Efficacy and safety of oral anticoagulants in atrial fibrillation patients with cancer—a network meta-analysis

There are no guideline recommendations for the use of anticoagulant therapy in atrial fibrillation (AF) patients with cancer, which creates uncertainty about the optimal antithrombotic treatment in these patients. We conducted a network meta-analysis for the first time to assess the efficacy and safety of anticoagulant drugs in patients with AF and concurrent cancer. The PubMed, EMBASE, and Cochrane databases were searched up to March 2019. A search was made for the main anticoagulant drugs (warfarin, dabigatran, apixaban, rivaroxaban, and edoxaban). Outputs were presented as odds ratios (ORs), their corresponding 95% confidence intervals (CIs), and the surface under the cumulative ranking area (SUCRA) probabilities. We identified 414 relevant studies and included 5 trials involving 31,660 participants. In reducing the risk of stroke or systemic embolism, rivaroxaban and apixaban ranked the best and second best (SUCRA, 25.2% and 29.3%, respectively), followed by dabigatran, edoxaban, and warfarin.
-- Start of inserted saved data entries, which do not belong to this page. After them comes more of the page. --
(* ===== verification/Hub.v ===== *)
(** * Session hubs of the node daemon

    [crates/shuru-node/src/serve/hub.rs]: one guest connection per exec
    session, fanned out to its clients.

    The state behind the hub's lock is [Hub]. Every critical section is one
    function of it, and [hub_step] lets them happen in any order, as the
    clients' tasks and the reader do. A client's unbounded channel and its
    lag counter are a [Chan], which lives as long as the client's
    [Attachment]; [ch_seen] is what the client has received. The iteration
    over the clients touches each channel by itself, so its order does not
    matter. [h_log] is all output published, with its stream, from
    [h_base] on; [to_guest] the input accepted for the guest, with its
    sender, the wait for room in the writer's channel left out. *)

From Stdlib Require Import Strings.Byte.
From stdpp Require Import gmap.
From S2P Require Import Prelude Frame Ring.

Definition MAX_BEHIND : Z := Z.shiftl 1 20.
Definition READ_ON_BELOW : Z := Z.shiftl 256 10.
Definition KEPT : Z := Z.shiftl 1 20.
Definition MAX_CLIENTS : Z := 64.
Definition INPUT_CHUNK : Z := 64 * 1024.

Inductive HubEvent :=
  | Output (stream : byte) (data : bytes)
  | Exit (status : Z)
  | Error (message : bytes) (* before [from_utf8_lossy] *)
  | Behind (offset : Z)
  | Gone
  | Port (json : bytes).

Record Chan := MkChan {
  ch_queue : list (HubEvent * Z);
  ch_queued : Z;
  ch_seen : list HubEvent;
  ch_from : Z;
}.

Record Hub := MkHub {
  clients : gset Z;
  chans : gmap Z Chan;
  owner : option Z;
  next_client : Z;
  kept : list (byte * bytes);
  kept_bytes : Z;
  h_start : Z;
  h_end : Z;
  done : bool;
  closed : bool;
  to_guest : list (Z * (byte * bytes));
  h_base : Z;
  h_log : list (byte * byte);
}.

Definition set_clients (h : Hub) (cs : gset Z) (chs : gmap Z Chan) (o : option Z) : Hub :=
  MkHub cs chs o (next_client h) (kept h) (kept_bytes h) (h_start h) (h_end h) (done h) (closed h)
    (to_guest h) (h_base h) (h_log h).
Definition set_next (h : Hub) (n : Z) : Hub :=
  MkHub (clients h) (chans h) (owner h) n (kept h) (kept_bytes h) (h_start h) (h_end h) (done h) (closed h)
    (to_guest h) (h_base h) (h_log h).
Definition set_kept (h : Hub) (k : list (byte * bytes)) (n start : Z) : Hub :=
  MkHub (clients h) (chans h) (owner h) (next_client h) k n start (h_end h) (done h) (closed h)
    (to_guest h) (h_base h) (h_log h).
Definition set_output (h : Hub) (end_ : Z) (log : list (byte * byte)) : Hub :=
  MkHub (clients h) (chans h) (owner h) (next_client h) (kept h) (kept_bytes h) (h_start h) end_ (done h) (closed h)
    (to_guest h) (h_base h) log.
Definition set_done (h : Hub) (d c : bool) : Hub :=
  MkHub (clients h) (chans h) (owner h) (next_client h) (kept h) (kept_bytes h) (h_start h) (h_end h) d c
    (to_guest h) (h_base h) (h_log h).
Definition set_to_guest (h : Hub) (l : list (Z * (byte * bytes))) : Hub :=
  MkHub (clients h) (chans h) (owner h) (next_client h) (kept h) (kept_bytes h) (h_start h) (h_end h) (done h)
    (closed h) l (h_base h) (h_log h).

(** [tx.send((event, counted))] *)
Definition chan_send (c : Chan) (e : HubEvent) (counted : Z) : Chan :=
  MkChan (ch_queue c ++ [(e, counted)]) (ch_queued c) (ch_seen c) (ch_from c).
Definition chan_count (c : Chan) (n : Z) : Chan :=
  MkChan (ch_queue c) (ch_queued c + n) (ch_seen c) (ch_from c).

(** The output kept from [from] on, the first byte kept at [at_]. *)
Fixpoint replay (kept : list (byte * bytes)) (at_ from : Z) : list (HubEvent * Z) :=
  match kept with
  | [] => []
  | (stream, data) :: kept =>
      let len := zlen data in
      (if from <? at_ + len then [(Output stream (zdrop (Z.max 0 (from - at_)) data), 0)] else [])
      ++ replay kept (at_ + len) from
  end.

(** The new client, its place in the output, and the bytes it misses. *)
Definition Hub_add (h : Hub) (offset : option Z) : Hub * (Z * Z * option Z) :=
  let from := Z.min (Z.max (default (h_start h) offset) (h_start h)) (h_end h) in
  let gap := match offset with
             | Some asked => if asked <? from then Some (from - asked) else None
             | None => None
             end in
  let id := next_client h in
  let o := match owner h with Some o => o | None => id end in
  let chan := MkChan (replay (kept h) (h_start h) from) 0 [] from in
  (set_next (set_clients h (clients h ∪ {[ id ]}) (<[ id := chan ]> (chans h)) (Some o)) (id + 1), (id, from, gap)).

(** [None] is a hub that is done, [Err] one with too many clients. *)
Definition Hub_join (h : Hub) (offset : option Z) : Hub * result (option (Z * Z * option Z)) ErrorKind :=
  if done h then (h, Ok None) else
  if MAX_CLIENTS <=? Z.of_nat (size (clients h)) then (h, Err Other) else
  let '(h, a) := Hub_add h offset in (h, Ok (Some a)).

(** [Attachment] dropped. *)
Definition Hub_leave (h : Hub) (id : Z) : Hub :=
  set_clients h (clients h ∖ {[ id ]}) (delete id (chans h))
    (if bool_decide (owner h = Some id) then None else owner h).

Definition is_behind (len : Z) (c : Chan) : bool := MAX_BEHIND <? ch_queued c + len.

(** What [queue] does to the channel of a client. *)
Definition queue_chan (len offset : Z) (event : HubEvent) (c : Chan) : Chan :=
  if is_behind len c then chan_send c (Behind offset) 0
  else chan_send (chan_count c len) event len.

Definition client_behind (h : Hub) (len id : Z) : bool :=
  match chans h !! id with Some c => is_behind len c | None => false end.

Definition queue (h : Hub) (len offset : Z) (event : HubEvent) : Hub :=
  let behind := filter (fun id => client_behind h len id = true) (clients h) in
  let chs := map_imap (fun id c => Some (if bool_decide (id ∈ clients h) then queue_chan len offset event c else c))
               (chans h) in
  let o := match owner h with Some id => if bool_decide (id ∈ behind) then None else Some id | None => None end in
  set_clients h (clients h ∖ behind) chs o.

(** The oldest output goes when too much is kept. *)
Fixpoint trim_kept (k : list (byte * bytes)) (n start : Z) : list (byte * bytes) * Z * Z :=
  match k with
  | (_, old) :: ((_ :: _) as rest) =>
      if KEPT <? n then trim_kept rest (n - zlen old) (start + zlen old) else (k, n, start)
  | _ => (k, n, start)
  end.

Definition publish (h : Hub) (stream : byte) (data : bytes) : Hub :=
  let before := h_end h in
  let len := zlen data in
  let h := set_output h (h_end h + len) (h_log h ++ tag stream data) in
  let '(k, n, start) := trim_kept (kept h ++ [(stream, data)]) (kept_bytes h + len) (h_start h) in
  queue (set_kept h k n start) len before (Output stream data).

Definition notify (h : Hub) (event : bytes) : Hub := queue h (zlen event) (h_end h) (Port event).

(** The last event for everyone. *)
Definition finish (h : Hub) (event : HubEvent) : Hub :=
  let chs := map_imap (fun id c => Some (if bool_decide (id ∈ clients h) then chan_send c event 0 else c)) (chans h) in
  set_done (set_clients h ∅ chs (owner h)) true (closed h).

Definition has_room (h : Hub) (id : Z) : bool :=
  match chans h !! id with Some c => ch_queued c <? READ_ON_BELOW | None => false end.

(** Whether some client has room; a hub without clients is done. *)
Definition room (h : Hub) : Hub * option bool :=
  if bool_decide (clients h = ∅) then (set_done h true (closed h), None)
  else (h, Some (existsb (has_room h) (elements (clients h)))).

(** Input of a client, which only the owner's reaches the guest. *)
Definition input (h : Hub) (id : Z) (kind : byte) (payload : bytes) : Hub * result unit ErrorKind :=
  if done h || negb (bool_decide (id ∈ clients h)) then (h, Err BrokenPipe) else
  if bool_decide (kind = KILL) then (set_to_guest h (to_guest h ++ [(id, (kind, payload))]), Ok tt) else
  let o := match owner h with Some o => o | None => id end in
  let h := set_clients h (clients h) (chans h) (Some o) in
  if o =? id then (set_to_guest h (to_guest h ++ [(id, (kind, payload))]), Ok tt) else (h, Ok tt).

(** [data.chunks(INPUT_CHUNK)] *)
Fixpoint write_loop (fuel : nat) (h : Hub) (id : Z) (data : bytes) : Hub * result unit ErrorKind :=
  match fuel with
  | O => (h, Ok tt)
  | S fuel =>
      if bool_decide (data = []) then (h, Ok tt) else
      let '(h, r) := input h id STDIN (ztake INPUT_CHUNK data) in
      match r with Err e => (h, Err e) | Ok _ => write_loop fuel h id (zdrop INPUT_CHUNK data) end
  end.
Definition Input_write (h : Hub) (id : Z) (data : bytes) : Hub * result unit ErrorKind :=
  write_loop (length data) h id data.

(** What the API sends for an exit. *)
Definition exit_byte (payload : bytes) : Z := wrap 8 (default 1 (parse_exit_code payload)).

(** What the reader does with what it read; whether it goes on. *)
Definition on_frame (h : Hub) (frame : result (option (byte * bytes)) ErrorKind) : Hub * bool :=
  match frame with
  | Ok (Some (kind, payload)) =>
      if bool_decide (kind = STDOUT) || bool_decide (kind = STDERR) then
        (if bool_decide (payload = []) then h else publish h kind payload, true)
      else if bool_decide (kind = PORT_EVENT) then (notify h payload, true)
      else if bool_decide (kind = EXIT) then (finish h (Exit (exit_byte payload)), false)
      else if bool_decide (kind = ERROR) then (finish h (Error payload), false)
      else (h, true)
  | Ok None | Err _ => (finish h Gone, false)
  end.

(** The end of the reader: the guest connection is closed. *)
Definition tear_down (h : Hub) : Hub := set_done h true true.

(** The next event of a client, [None] when it waits or after the last. *)
Definition recv (h : Hub) (id : Z) : Hub * option HubEvent :=
  match chans h !! id with
  | Some (MkChan ((e, counted) :: q) queued seen from) =>
      (set_clients h (clients h) (<[ id := MkChan q (queued - counted) (seen ++ [e]) from ]> (chans h)) (owner h), Some e)
  | _ => (h, None)
  end.

(** A hub over a new guest connection, with its first client. *)
Definition Hub_open (output_offset : Z) (offset : option Z) : Hub * (Z * Z * option Z) :=
  Hub_add (MkHub ∅ ∅ None 0 [] 0 output_offset output_offset false false [] output_offset []) offset.

(** ** What can happen to a hub *)

Inductive HubStep :=
  | SJoin (offset : option Z)
  | SLeave (id : Z)
  | SRecv (id : Z)
  | SInput (id : Z) (kind : byte) (payload : bytes)
  | SFrame (frame : result (option (byte * bytes)) ErrorKind)
  | SRoom.

(** The reader reads and looks for room until it is torn down. *)
Definition hub_step (h : Hub) (s : HubStep) : Hub :=
  match s with
  | SJoin offset => (Hub_join h offset).1
  | SLeave id => Hub_leave h id
  | SRecv id => (recv h id).1
  | SInput id kind payload => (input h id kind payload).1
  | SFrame frame =>
      if closed h then h else
      let '(h, on) := on_frame h frame in if on : bool then h else tear_down h
  | SRoom =>
      if closed h then h else
      let '(h, r) := room h in match r with None => tear_down h | Some _ => h end
  end.

Definition hub_run (h : Hub) (steps : list HubStep) : Hub := fold_left hub_step steps h.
Apixaban and dabigatran were associated with lower probability of achieving at venous thromboembolism (VTE) (OR 0.12, 95% CI 0.05–0.52, SUCRA, 0.1%; and OR 0.24, 95% CI 0.07–1.00, SUCRA, 33.3%, respectively) than warfarin (SUCRA, 100.0%). For the prevention of all-cause death, apixaban was nonsignificantly less likely than warfarin. In addition, there were nonsignificant differences among all interventions in major bleeding, with the exception of apixaban vs. warfarin (OR 0.39, 95% CI 0.18–0.79; SUCRA 4.9%). In AF patients with cancer, nonvitamin K antagonist oral anticoagulants showed a lower incidence of stroke/systemic embolism, VTE, all-cause death, and major bleeding than warfarin, with apixaban being the best of those studied.